Il y a quelque temps déjà, le Belgian National Orchestra a joué le Boléro de Ravel (« Le beau vélo de Ravel », comme disent les musiciens de l’orchestre). Je ne vous apprends rien en vous disant que cette œuvre s’ouvre tout en douceur avec la caisse claire, à la limite de l’audible, et éclate un quart d’heure plus tard – grâce à seulement deux mélodies jouées à tour de rôle – dans un finale incroyablement grandiose et impressionnant. Même si Maurice Ravel ne tenait pas vraiment son Boléro en haute estime, il s’agit indéniablement d’une œuvre fantastique. En raison de son caractère répétitif et d’un crescendo époustouflant, mais surtout parce que le compositeur y intègre magistralement toute sa palette orchestrale et qu’il se révèle être un magicien du timbre.
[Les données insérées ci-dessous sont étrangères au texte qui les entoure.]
(* ================================================================= *)
(** * Part I: definitions *)
(* ================================================================= *)

(** ** Python runtime: exceptions, results, comparisons *)

Inductive Exn : Type :=
| ZeroDivisionError
| AttributeError
| IndexError
| ValueError
| TypeError
| OSError.

Inductive Run (A : Type) : Type :=
| Returned (a : A)
| Raised (e : Exn)
| OutOfFuel.

Arguments Returned {A} a.
Arguments Raised {A} e.
Arguments OutOfFuel {A}.

Definition run_bind {A B : Type} (m : Run A) (k : A -> Run B) : Run B :=
  match m with
  | Returned a => k a
  | Raised e => Raised e
  | OutOfFuel => OutOfFuel
  end.

Declare Scope run_scope.
Delimit Scope run_scope with run.
Notation "x <- m ;; k" := (run_bind m (fun x => k))
  (at level 61, m at next level, right associativity) : run_scope.
Notation "' p <- m ;; k" := (run_bind m (fun p => k))
  (at level 61, p pattern, m at next level, right associativity) : run_scope.

(** [a < b] on numbers, as a boolean. *)
Definition Qltb (a b : Q) : bool := negb (Qle_bool b a).

(** Python's [min(a, b)] and [max(a, b)]: the first argument is kept
    unless the second is strictly smaller (greater). *)
Definition py_min (a b : Q) : Q := if Qltb b a then b else a.
Definition py_max (a b : Q) : Q := if Qltb a b then b else a.

(** Python's [int(x)] on a float: truncation towards zero. *)
Definition py_int (x : Q) : Z := Z.quot (Qnum x) (Zpos (Qden x)).

(** [a / b] with Python's [ZeroDivisionError]. *)
Definition py_div (a b : Q) : Run Q :=
  if Qeq_bool b 0 then Raised ZeroDivisionError else Returned (a / b).
(** * Device port configuration engine of go-provision: a shallow embedding

    The development follows the Go sources:
    - [net]            the parts of Go's [net] package the agent relies on
                       ([IP.To4], [IP.Equal], [IPNet.Contains],
                       [IP.IsLinkLocalUnicast]);
    - [zedrouter]      the interface directory (ifindex to name, ifindex to
                       addresses), from the policy-routing file;
    - [types]          the records exchanged between the agents;
    - [devicenetwork]  [MakeDeviceNetworkStatus] and its helpers;
    - [nim]            the periodic connectivity test and the test-better timer;
    - [ledmanager]     the consumer of the published status.

    Go's [int] is modelled by [Z], byte slices by [list N], maps by [gmap],
    slices by [list], [time.Time] by [Z] (the zero time is [0]). *)

From Stdlib Require Import ZArith NArith String List Bool Lia.
From stdpp Require Import base option list gmap strings fin_maps.

Local Open Scope Z_scope.

(* ===================================================================== *)
(** ** Go's [net] package: addresses and networks *)
(* ===================================================================== *)

Module net.
(** * Gutendex book search: catalog client, result transformer, query controller

    A shallow embedding of the three iterations of the [GutenbergSearch]
    component of the repository:
    - [Part000]  : src/unnamed/part_000 (first iteration, no pagination),
    - [QueryJsx] : src/library_gutendex/src/Query.jsx (pagination added),
    - [Part001]  : src/unnamed/part_001 (final iteration).

    JavaScript arrays are references into a heap, so that [slice], the in-place
    [sort] and the identity of an array (React compares hook dependencies with
    [Object.is]) are visible.  Asynchronous functions are computations in a
    state-and-exception monad over the world (heap, network, request log,
    console, pending component state); a rejected promise is a thrown value. *)

From Stdlib Require Import ZArith QArith Lia Ascii String.
From stdpp Require Import base decidable option list sorting strings pretty.

Local Open Scope string_scope.
Local Open Scope Z_scope.
Local Open Scope list_scope.

(** ** Data model *)

Record Author := {
  name : string;
  birth_year : option Z;   (* [null] in the catalog's JSON is [None] *)
  death_year : option Z
}.

Record Book := {
  id : Z;
  title : string;
  authors : option (list Author);   (* [None]: the field is null or undefined *)
  languages : list string;
  subjects : list string;
  bookshelves : list string;
  download_count : Z;
  release_date : option Z   (* time value of [new Date(release_date)]; [None]: Invalid Date *)
}.

(** An array of books is a location of the heap. *)
Definition loc := nat.

(** The decoded response object [{count, next, previous, results}]. *)
Module Page.
Record t := mk {
  count : Z;
  next : option string;
  previous : option string;
  results : loc
}.
End Page.
Abbreviation Page := Page.t.

(** What the catalog service sends, before [response.json()] allocates it. *)
Record PageData := {
  d_count : Z;
  d_next : option string;
  d_previous : option string;
  d_results : list Book
}.

Inductive Body :=
| Malformed                 (* the body is not JSON: [response.json()] rejects *)
| Json (p : PageData).

Inductive Reply :=
| Unreachable               (* transport failure: [fetch] rejects *)
| Responded (b : Body).

(** Thrown values and rejection reasons. *)
Inductive JSError :=
| TypeError (msg : string)
| SyntaxError (msg : string)
| Reason (msg : string).    (* [Promise.reject('...')] with a string *)

(** ** The world and the monad of effects *)

Record World (Σ : Type) := mkWorld {
  heap : list (list Book);
  network : string → Reply;    (* the catalog service, by request URL *)
  requests : list string;      (* URLs passed to [fetch], oldest first *)
  console : list string;       (* first argument of each [console.error] *)
  comp : Σ                     (* pending state of the component's hooks *)
}.
Arguments mkWorld {Σ}.
Arguments heap {Σ}.
Arguments network {Σ}.
Arguments requests {Σ}.
Arguments console {Σ}.
Arguments comp {Σ}.

Inductive Outcome (A : Type) :=
| Returned (a : A)
| Thrown (e : JSError).
Arguments Returned {A}.
Arguments Thrown {A}.

Definition M (Σ A : Type) : Type := World Σ → Outcome A * World Σ.

Definition ret {Σ A} (a : A) : M Σ A := λ w, (Returned a, w).

Definition bind {Σ A B} (m : M Σ A) (k : A → M Σ B) : M Σ B :=
  λ w, match m w with
       | (Returned a, w') => k a w'
       | (Thrown e, w') => (Thrown e, w')
       end.

Definition throw {Σ A} (e : JSError) : M Σ A := λ w, (Thrown e, w).
(** * Spark event-log analyzer: per-execution breakdown

    A shallow embedding of [spark_eventlog_analyze.py].  The program
    streams JSON-lines event logs, builds the mapping chain
    task -> stage -> job -> SQL execution, keeps one task record per
    (stageId, taskId), and finally aggregates one row per execution.

    Layout of this file:
    - [Py]      the fragment of the Python runtime the script relies on
                (exceptions, JSON values, truthiness, [int()], [str.strip]);
    - [ODict]   insertion-ordered dictionaries (Python [dict] where the
                iteration order is observable);
    - the helpers of the script ([_g], [_norm_properties], [_as_int], ...);
    - the correlation context and the streaming loop;
    - attribution, aggregation, sorting, [main];
    - the properties. *)

From Stdlib Require Import ZArith String Ascii List Bool Lia.
From Stdlib Require Import Sorting.Sorted Sorting.Permutation.
From Stdlib Require Import Floats.PrimFloat Floats.SpecFloat Floats.FloatOps.
From stdpp Require Import gmap strings list.

#[local] Set Warnings "-register-all".

Local Open Scope string_scope.
Local Open Scope Z_scope.

(** ** The Python runtime, as far as the script uses it *)

Module Py.

(** The exceptions the script can let escape.  The analysis lets three
    escape ([AttributeError], [TypeError], [OverflowError]); everything
    else it may raise is caught by an [except Exception] on the spot.
    Opening the destination and writing the table can raise [OSError]
    (a path that cannot be opened, a closed pipe), [UnicodeEncodeError]
    (a str that the encoding cannot write) and [ValueError] (an int with
    more digits than the conversion to str allows). *)
Inductive exn : Type :=
| AttributeError
| TypeError
| OverflowError
| OSError
| UnicodeEncodeError
| ValueError.

Inductive result (A : Type) : Type :=
| Ok (a : A)
| Raise (e : exn).
Arguments Ok {A} a.
Arguments Raise {A} e.

Definition bind {A B} (m : result A) (k : A -> result B) : result B :=
  match m with
  | Ok a => k a
  | Raise e => Raise e
  end.

Definition is_ok {A} (m : result A) : bool :=
  match m with Ok _ => true | Raise _ => false end.

(** What [json.loads] returns.  A character of a [string] stands for a
    code point below 256; the keys of a [JObj] are pairwise distinct, as
    in a Python [dict], and listed in insertion order. *)
Inductive json : Type :=
| JNull
| JBool (b : bool)
| JInt (z : Z)
| JFloat (f : float)
| JStr (s : string)
| JArr (l : list json)
| JObj (kvs : list (string * json)).

(** Truth value of an object, as [if x], [not x] and [x or y] see it. *)
Definition truthy (v : json) : bool :=
  match v with
  | JNull => false
  | JBool b => b
  | JInt z => negb (Z.eqb z 0)
  | JFloat f => negb (PrimFloat.eqb f 0%float)
  | JStr s => negb (String.eqb s "")
  | JArr l => match l with [] => false | _ => true end
  | JObj kvs => match kvs with [] => false | _ => true end
  end.

(** [x or y] *)
Definition or_else (x y : json) : json := if truthy x then x else y.

(** [k in d] and [d[k]] for a dict [d]. *)
Fixpoint dict_get (kvs : list (string * json)) (k : string) : option json :=
  match kvs with
  | [] => None
  | (k', v) :: rest => if String.eqb k' k then Some v else dict_get rest k
  end.

(** *** Strings *)

(** [str.isspace] on code points below 256. *)
Definition isspace (c : ascii) : bool :=
  let n := N_of_ascii c in
  ((9 <=? n) && (n <=? 13) || (28 <=? n) && (n <=? 32)
   || (n =? 133) || (n =? 160))%N.

Fixpoint lstrip_with (sp : ascii -> bool) (s : string) : string :=
  match s with
  | String c s' => if sp c then lstrip_with sp s' else s
  | EmptyString => EmptyString
  end.

Fixpoint rstrip_with (sp : ascii -> bool) (s : string) : string :=
  match s with
  | String c s' =>
      match rstrip_with sp s' with
      | EmptyString => if sp c then EmptyString else String c EmptyString
      | r => String c r
      end
  | EmptyString => EmptyString
  end.

(** [s.strip()] *)
Definition strip (s : string) : string :=
  rstrip_with isspace (lstrip_with isspace s).

(** [str.lower] on code points below 256: A-Z and the Latin-1 capitals. *)
Definition lower_char (c : ascii) : ascii :=
  let n := N_of_ascii c in
  if ((65 <=? n) && (n <=? 90)
      || (192 <=? n) && (n <=? 222) && negb (n =? 215))%N
  then ascii_of_N (n + 32) else c.

Fixpoint lower (s : string) : string :=
  match s with
  | String c s' => String (lower_char c) (lower s')
  | EmptyString => EmptyString
  end.

Fixpoint prefixb (p s : string) : bool :=
  match p, s with
  | EmptyString, _ => true
  | String a p', String b s' => Ascii.eqb a b && prefixb p' s'
  | String _ _, EmptyString => false
  end.

(** [needle in s] for strings. *)
Fixpoint contains (needle s : string) : bool :=
  prefixb needle s
  || match s with
     | String _ s' => contains needle s'
     | EmptyString => false
     end.

(** [needle in str(v)], for a needle without quote or backslash that
    starts with a character no escape sequence contains (such as
    ["Success"]): [str] of a number, of [True], [False] or [None] has no
    capital S or o; in the [repr] of a list or dict every string (key or
    value) appears between quotes with its plain characters unchanged, and
    every escape starts with a backslash.  So the needle occurs in the
    printed form exactly when it occurs in one of the strings inside. *)
Fixpoint str_contains (needle : string) (v : json) : bool :=
  match v with
  | JStr s => contains needle s
  | JArr l =>
      (fix any (l : list json) : bool :=
         match l with
         | [] => false
         | x :: l' => str_contains needle x || any l'
         end) l
  | JObj kvs =>
      (fix any (kvs : list (string * json)) : bool :=
         match kvs with
         | [] => false
         | (k, x) :: kvs' =>
             contains needle k || str_contains needle x || any kvs'
         end) kvs
  | _ => false
  end.

(** *** Numbers *)

(** Conversion of an [int] to a [float] (binary64, round to nearest even);
    [None] is [OverflowError: int too large to convert to float]. *)
Definition float_of_int (z : Z) : option float :=
  match binary_normalize prec emax z 0 false with
  | S754_infinity _ => None
  | sf => Some (SF2Prim sf)
  end.

(** [int(f)] for a float: truncation towards zero; [None] for [nan]
    ([ValueError]) and the infinities ([OverflowError]). *)
Definition int_of_float (f : float) : option Z :=
  match Prim2SF f with
  | S754_zero _ => Some 0
  | S754_finite s m e =>
      let a := if 0 <=? e then Z.pos m * 2 ^ e else Z.pos m / 2 ^ (- e) in
      Some (if s then - a else a)
  | S754_infinity _ | S754_nan => None
  end.

(** The blanks [int()] skips around a numeral: the C-locale spaces and,
    above the ASCII range, the Unicode spaces. *)
Definition int_space (c : ascii) : bool :=
  let n := N_of_ascii c in
  ((9 <=? n) && (n <=? 13) || (n =? 32) || (n =? 133) || (n =? 160))%N.

Definition digit_of (c : ascii) : option Z :=
  let n := N_of_ascii c in
  if ((48 <=? n) && (n <=? 57))%N then Some (Z.of_N n - 48) else None.

(** Digits with single underscores between them; [acc] is the value read
    so far and [after_digit] tells whether the last character was a digit
    (an underscore must sit between two digits). *)
Fixpoint int_digits (s : string) (acc : Z) (after_digit : bool) : option Z :=
  match s with
  | EmptyString => if after_digit then Some acc else None
  | String c s' =>
      match digit_of c with
      | Some d => int_digits s' (10 * acc + d) true
      | None =>
          if Ascii.eqb c "_"%char
          then (if after_digit then int_digits s' acc false else None)
          else None
      end
  end.

(** The number of digits of a numeral; underscores do not count, leading
    zeros do. *)
Fixpoint count_digits (s : string) : Z :=
  match s with
  | EmptyString => 0
  | String c s' =>
      (match digit_of c with Some _ => 1 | None => 0 end) + count_digits s'
  end.

(** The limit of the conversion between str and int
    ([sys.get_int_max_str_digits()]), at its default; the script does not
    change it. *)
Definition max_str_digits : Z := 4300.

(** A numeral without its sign: [None] is [ValueError], for a text that
    is not a numeral and for a numeral of more than [max_str_digits]
    digits. *)
Definition int_numeral (s : string) : option Z :=
  if max_str_digits <? count_digits s then None else int_digits s 0 false.

(** [int(s)] for a string, base 10; [None] is [ValueError]. *)
Definition int_of_str (s : string) : option Z :=
  match rstrip_with int_space (lstrip_with int_space s) with
  | String "-" s' => option_map Z.opp (int_numeral s')
  | String "+" s' => int_numeral s'
  | s' => int_numeral s'
  end.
Mais ce Boléro a aussi quelque chose d’étrange : juste avant le finale, lorsque l’orchestre au complet donne déjà vraiment sa pleine mesure, le cor anglais (joué par votre humble serviteur) se tait brusquement, pendant 44 mesures. C’est très étrange que Ravel relègue au rang de spectateur un musicien de l’orchestre, au moment même où il impose à tous les instruments de l’orchestre de donner de la voix. Aurait-il tout simplement oublié cet instrument dans ce passage ? Nul ne le sait, toujours est-il que cet oubli n’a pas été réparé depuis la création du Boléro en 1928 et ne le sera probablement jamais, prescription oblige.
Alors que je profitais de ces moments de chômage forcé pour observer mes collègues – qui se déchaînaient en donnant le meilleur d’eux-mêmes –, je me suis fait la réflexion qu’un orchestre symphonique est une superbe métaphore de notre société…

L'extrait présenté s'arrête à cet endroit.